Verwaltungskostenquote

Die Verwaltungskostenquote beschreibt einen Teil des Beitrages, den man Monat für Monat als Versicherter bei einer Privaten Krankenversicherung entrichten muss. Natürlich ist jedem Versicherten daran gelegen, einen möglichst niedrigen Monatsbeitrag zu zahlen und für dieses Geld möglichst umfassende Leistungen von seinem Versicherer zu erhalten. Dennoch ist es in jedem Fall nachvollziehbar, dass nicht 100% des monatlichen Beitrages alleine als Rücklagen für die eigene Person verwendet werden können, um diese im Falle einer Behandlung abrufen zu können. Vielmehr entstehen jedem Versicherer auch durch seine laufenden Geschäfte regelmäßige Kosten, die durch die Verwaltungskostenquote für den Patienten deutlich gemacht werden.

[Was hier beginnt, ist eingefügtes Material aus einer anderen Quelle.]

Lemma run_Ok (tr : Tree) c (s s' : Shop M) :
  run tr c s = (Ok tt, s') ->
  exists status o e, run_in (shop_host s) c tr (shop_stage s) = (Exited true status o e, (shop_stage s', shop_host s')).
Proof.
  unfold run. destruct (run_in _ _ _ _) as [o [st m]]. destruct o as [e | [] status o e]; [done | | done].
  intros [= <-]. eauto.
Qed.

Lemma tool_path_Ok tc t (s : Shop M) p s' : tool_path tc t s = (Ok p, s') -> path tc t = Some p /\ s' = s.
Proof. unfold tool_path. destruct (path tc t); [by intros [= -> ->] | done]. Qed.

(** What a uBPF recipe leaves in its stage. *)
Lemma realize_ubpf_Ok p tc tr dir (s : Shop M) pairs s' :
  tools_of tc -> realize_ubpf root p tc tr dir s = (Ok pairs, s') ->
  pairs = zip [program_name p ++ ".h"; program_name p ++ ".c"; program_name p ++ ".o"]
            (committed (UbpfObject p))
  /\ (fun name => shop_stage s' !! name)
       <$> [program_name p ++ ".h"; program_name p ++ ".c"; program_name p ++ ".o"]
     = Some <$> want p (p4_sources tr).
Proof.
  intros [Hsrc Hhome]. unfold realize_ubpf. set (n := program_name p).
  intros (_ & s1 & _ & H)%act_bind_Ok.
  apply act_bind_Ok in H as (p4c & s2 & (Hp4c & ->)%tool_path_Ok & H).
  apply act_bind_Ok in H as ([] & s3 & (st & o & e & Hrun)%run_Ok & H).
  eapply p4c_law in Hrun as (banner & Hb & Hcl & Hc & Hh);
    [| rewrite (Hhome _ _ Hp4c _ eq_refl); reflexivity].
  apply act_bind_Ok in H as ([] & s4 & (x & Hx & E4)%rewrite_staged_Ok & H).
  fold n in Hc, Hh. rewrite Hc in Hx. injection Hx as <-. rewrite normalise_banner in E4 by done.
  apply act_bind_Ok in H as ([] & s5 & ((x & Hx & E5)%copy_Ok & _)%on_stage_Ok & H).
  unfold ubpf_runtime_header in Hx. rewrite Hsrc in Hx. apply header_law in Hx as ->.
  apply act_bind_Ok in H as (clang & s6 & (Hclang & ->)%tool_path_Ok & H).
  apply act_bind_Ok in H as ([] & s7 & (st' & o' & e' & Hrun)%run_Ok & H).
  injection H as <- <-. split; [done |].
  assert (forall a b, a <> b -> n ++ a <> n ++ b) as Hne.
  { intros a b Hab E. apply (f_equal chars) in E. rewrite !chars_app in E.
    apply app_inv_head, chars_inj in E. done. }
  assert ("ubpf_common.h" <> n ++ ".c" /\ "ubpf_common.h" <> n ++ ".h") as [Hu1 Hu2]
    by (unfold n; by destruct p).
  eapply clang_law in Hrun as (H1 & H2 & H3); rewrite ?E5, ?E4.
  - fold n in H1, H2, H3. cbn [fmap list_fmap]. rewrite H1, H2, H3. reflexivity.
  - rewrite (Hhome _ _ Hclang _ eq_refl). reflexivity.
  - fold n. rewrite lookup_insert_ne, lookup_insert_eq by done. reflexivity.
  - fold n. rewrite lookup_insert_ne, lookup_insert_ne by (done || by apply Hne). exact Hh.
  - by rewrite lookup_insert_eq.
Qed.
(** The receiver's tallies after [k] good frames. *)
Record tallied (r : Receiver) (t : SeqTracker) (k gaps reorders : Z) : Prop := {
  tl_frames : rs_frames (rx_stats r) = U64 k;
  tl_bytes : rs_bytes (rx_stats r) = U64 (k * Z.of_nat inner_len);
  tl_gaps : rs_gaps (rx_stats r) = U64 gaps;
  tl_reorder : rs_reorder (rx_stats r) = U64 reorders;
  tl_bad : rs_bad_header (rx_stats r) = U64 0;
  tl_mismatch : rs_length_mismatch (rx_stats r) = U64 0;
  tl_track : forall s, track (pg_vport config) s (rx_trackers r) =
      ([(pg_vport config, (observe t s).2)], (observe t s).1);
}.

Definition reorders_of (es : list SeqEvent) : Z := Z.of_nat (length (filter (fun e => e = Reorder) es)).

Lemma reorders_none es : Reorder ∉ es -> reorders_of (InOrder :: es) = 0.
Proof.
  intros H. unfold reorders_of. rewrite filter_cons_False by done.
  induction es as [| e es IH]; [done |]. apply not_elem_of_cons in H as [H1 H2].
  rewrite filter_cons_False by congruence. by apply IH.
Qed.

Lemma plus_of n m : plus (U64 n) m = U64 (n + m).
Proof. apply uint_eq. unfold plus. rewrite !uv_of. apply Zplus_mod_idemp_l. Qed.

Lemma receive_one_tallied r t k g o a :
  tallied r t k g o ->
  tallied (receive_one inner_len r (arrives a)) (observe t (seq_at (number a))).2 (k + 1)
    (g + gap_of (observe t (seq_at (number a))).1)
    (o + reorders_of [(observe t (seq_at (number a))).1]).
Proof.
  intros [H1 H2 H3 H4 H5 H6 H7]. destruct a as [[n ts] now]. cbn [receive_one arrives number fst snd].
  unfold nth_segment at 1. rewrite decode_segment. cbn [hdr_ingress_vport hdr_seq hdr_ts_us]. rewrite H7, inner_of_segment.
  destruct (observe t (seq_at n)) as [e t']. cbn [fst snd]. rewrite Nat.eqb_refl.
  split; cbn [rx_stats rx_trackers rs_frames rs_bytes rs_gaps rs_reorder rs_bad_header rs_length_mismatch].
  - by rewrite H1, plus_of.
  - rewrite H2, plus_of. f_equal. lia.
  - rewrite H3. destruct e; cbn [gap_of]; rewrite ?Z.add_0_r; try done. apply plus_of.
  - rewrite H4. destruct e; cbn; rewrite ?Z.add_0_r; try done. apply plus_of.
  - done.
  - done.
  - intros s. cbn [track]. rewrite bool_decide_eq_true_2 by done. by destruct (observe t' s).
Qed.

Explizit ist jeder Versicherer dazu verpflichtet, seine Verwaltungskostenquote zu veröffentlichen und so allen Versicherten anzuzeigen, wie ihr monatlicher Beitrag anteilig verteilt wird und welchem Zwecke zu Gute kommt. Allgemein lässt sich von einem guten Wirtschaften eines Versicherers sprechen, wenn die Verwaltungskostenquote möglichst gering liegt und somit der Versicherte das Maximum an Gegenleistung im gesundheitlichen Bereich für seine eingezahlten Beiträge erwarten kann.